Oxygenated blood goes from the lungs through the pulmonary veins and into the left half of the heart, which pumps the blood to the whole body. At the same time, carbon dioxide-rich blood comes back to the right part of the heart through the superior vena cava and inferior vena cava. Blood travels through the pulmonary vein to the lungs, where it gets oxygen and discharges carbon dioxide.
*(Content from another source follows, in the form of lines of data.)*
Lemma publish_spec ix rows n dim : lists_ok ix rows -> sums_ok ix rows ->
  n_rows_internal ix + n = length rows ->
  (is_daat algo = true -> max_score_in_dim ix = [] -> max_score_in_dim_spans ix = []) ->
  wp (publish ix n dim) (fun ix' => represents ix' rows /\ metric_type ix' = metric_type ix /\
    max_dim ix' = dim).
Proof.
  intros Hok Hsums Hn Hspan. pose proof Hok as []. unfold publish. rewrite lo_size0.
  apply wp_bind. rewrite <- lo_ids_len0 at 1.
  eapply wp_mono; [apply (copy_loop _ length)|]. intros lens _.
  apply wp_bind. rewrite <- lo_ids_len0 at 1.
  eapply wp_mono; [apply (copy_loop _ (fun x => x))|]. intros ids ->. rewrite list_fmap_id.
  apply wp_bind. rewrite <- lo_vals_len0 at 1.
  eapply wp_mono; [apply (copy_loop _ (fun x => x))|]. intros vals ->. rewrite list_fmap_id.
  apply wp_bind. eapply (wp_mono _ (fun bm => is_bm25 ix = true -> exists p, bm = Some p /\
    row_sums p = row_sum <$> rows /\ row_sums_spans p = row_sum <$> rows)).
  { destruct (is_bm25 ix) eqn:Hb; [|done]. destruct (Hsums Hb) as (p & Hp & Hr).
    unfold bm25_of. rewrite Hp. simpl. intros _. by eexists. }
  intros bm Hbm. simpl. split_and!; [|done|done]. split; simpl; try done.
  intros Ha. specialize (Hspan Ha). destruct (max_score_in_dim ix); [|done]. by apply Hspan.
Qed.

Lemma Add_spec ix rows data dim : represents ix rows -> Forall row_ok data ->
  wp (Add algo ix data dim) (fun ix' => represents ix' (rows ++ data) /\
    metric_type ix' = metric_type ix /\ max_dim ix' = Z.max (max_dim ix) dim).
Proof.
  intros [Hl Hn Hnr Hi Hv Hms Hs] Hdata. unfold Add. apply wp_bind.
  replace (if (max_dim ix <? dim)%Z then dim else max_dim ix) with (Z.max (max_dim ix) dim)
    by (destruct (Z.ltb_spec (max_dim ix) dim); lia).
  apply (wp_for _ (fun i ix' => lists_ok ix' (rows ++ take i data) /\ sums_ok ix' (rows ++ take i data) /\
    frame ix ix')).
  - rewrite app_nil_r. split_and!; [done| |by repeat split].
    intros Hb. destruct (Hs Hb) as (p & ? & ? & _). by exists p.
  - intros i ix' Hi' (Hl' & Hs' & Hf). apply wp_bind, wp_vget; [lia|]. intros row Hrow.
    replace (n_rows_internal ix + i) with (length (rows ++ take i data))
      by (rewrite length_app, length_take; lia).
    eapply wp_mono; [apply add_row_spec; [done|done|by eapply Forall_lookup_1]|].
    intros ix'' (? & ? & Hf'). rewrite Nat.add_1_r, (take_S_r _ _ _ Hrow), app_assoc.
    split_and!; [done|done|]. destruct Hf as (?&?&?&?), Hf' as (?&?&?&?).
    split_and!; [congruence..|lia].
  - rewrite Nat.add_0_l, take_ge by lia. intros ix' (Hl' & Hs' & Hmt & Hn' & Hsp & Hle).
    eapply wp_mono; [apply publish_spec; [done|done|rewrite length_app; lia|]|].
    + intros Ha Hnil. rewrite Hsp, Hms by done. apply nil_length_inv.
      rewrite (lo_ms _ _ Hl) by done. pose proof (lo_ms _ _ Hl' Ha) as Hz. rewrite Hnil in Hz. simpl in Hz. lia.
    + intros ix'' (? & ? & ?). by split_and!; [|congruence|].
Qed.

Lemma represents_new metric bm :
  (metric = METRIC_BM25 -> exists p, bm = Some p /\ row_sums p = [] /\ row_sums_spans p = []) ->
  represents (new_index metric bm) [].
Proof.
  intros Hbm. split; simpl; try done; [apply lists_ok_new|].
  intros Hb. destruct metric; [done|]. by apply Hbm.
Qed.

(** ** Scores *)

Section scores.
Context {ix : InvertedIndex A Q} {rows : list (SparseRow A)} (Hrep : represents ix rows).
Context (computer : DocValueComputer A).

(** The length of a document as the computers see it. *)
Definition dlen (row : SparseRow A) : A := if is_bm25 ix then row_sum row else nzero.

(** One query term added to the score of [row]. *)
Definition term (row : SparseRow A) (s : A) (e : Z * A) : A :=
  match row_val row (fst e) with
  | Some v => nadd s (nmul (snd e) (computer (stored (get_quant_val v)) (dlen row)))
  | None => s
  end.

(** The reference score: the terms of the query in order. *)
Definition ref_score (q row : SparseRow A) : A := foldl (term row) nzero q.

Lemma ref_score_snoc pre e row : ref_score (pre ++ [e]) row = term row (ref_score pre row) e.
Proof. unfold ref_score. by rewrite foldl_app. Qed.

Lemma doc_len_spec i row : rows !! i = Some row -> doc_len ix i = Ret (dlen row).
Proof.
  intros Hi. unfold doc_len, dlen. destruct (is_bm25 ix) eqn:Hb; [|done].
  destruct (re_sums _ _ Hrep Hb) as (p & Hp & _ & Hs). unfold bm25_of. rewrite Hp. simpl.
  apply vget_Ret. by rewrite Hs, list_lookup_fmap, Hi.
Qed.

(** The scores after the first [j] postings of dimension [d]. *)
Definition posted (d : Z) (qv : A) (scores : list A) (j : nat) (sc : list A) : Prop :=
  length sc = length scores /\
  (forall i v row s, (i, v) ∈ take j (posting rows d) -> rows !! i = Some row -> scores !! i = Some s ->
     sc !! i = Some (nadd s (nmul qv (computer (stored (get_quant_val v)) (dlen row))))) /\
  (forall i, i ∉ (take j (posting rows d)).*1 -> sc !! i = scores !! i).

Lemma posted_step d qv scores j sc i v row s : length scores = length rows ->
  posted d qv scores j sc -> posting rows d !! j = Some (i, v) -> rows !! i = Some row ->
  sc !! i = Some s ->
  posted d qv scores (j + 1)
    (<[i := nadd s (nmul qv (computer (stored (get_quant_val v)) (dlen row)))]> sc).
Proof.
  intros Hlen (Hl & Hin & Hout) Hj Hrow Hs. apply lookup_lt_Some in Hs as Hil.
  assert (i ∉ (take j (posting rows d)).*1) as Hfresh.
  { intros Hi. pose proof (posting_from_sorted 0 rows d) as Hsort. fold (posting rows d) in Hsort.
    rewrite <- (take_drop_middle _ _ _ Hj), fmap_app in Hsort.
    apply StronglySorted_app in Hsort as (Hlt & _). specialize (Hlt i i Hi).
    assert (i < i); [|lia]. apply Hlt. simpl. apply elem_of_cons. by left. }
  rewrite Nat.add_1_r. split_and!; [by rewrite length_insert| |].
  - intros i' v' row' s' Hi' Hrow' Hs'. rewrite (take_S_r _ _ _ Hj), elem_of_app, list_elem_of_singleton in Hi'.
    destruct Hi' as [Hi'|[= -> ->]].
    + assert (i <> i') by (intros <-; apply Hfresh, list_elem_of_fmap; by exists (i, v')).
      rewrite list_lookup_insert_ne by done. by eapply Hin.
    + rewrite list_lookup_insert_eq by done. rewrite (Hout i Hfresh) in Hs. by simplify_eq.
  - intros i' Hi'. rewrite (take_S_r _ _ _ Hj), fmap_app, elem_of_app in Hi'.
    assert (i <> i').
    { intros <-. apply Hi'. right. simpl. apply elem_of_cons. by left. }
    rewrite list_lookup_insert_ne by done. apply Hout. tauto.
Qed.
To help the retention of oxygen and exhale carbon dioxide, around 5 to 8 liters of air get out of the lungs every minute. Simultaneously, the same amount of carbon dioxide moves from the blood to the alveoli and is breathed out. During exercise, body breadth around 100 liters of air in a minute and extract 3 liters of oxygen.
Three procedures are necessary for the exchange of gases from the air to the blood coursing through the lungs. They are ventilation, diffusion, and perfusion.
- In the process of ventilation, air moves in and out of the lungs.
- Diffusion means the unconstrained movement of gases, when the body is at rest, between the gas in the alveoli and the blood in the capillaries of the lungs.
- Perfusion is the procedure by which the cardiovascular system of the body pumps blood in the lungs.
INHALED AIR CONTAINS 20 PERCENT OXYGEN, 0.03 PERCENT CARBON DIOXIDE AND THE REST IS NITROGEN. EXPIRED AIR CONTAINS 16 PERCENT OXYGEN, AND THE CARBON DIOXIDE IS INCREASED OVER A HUNDREDFOLD TO 4 PERCENT.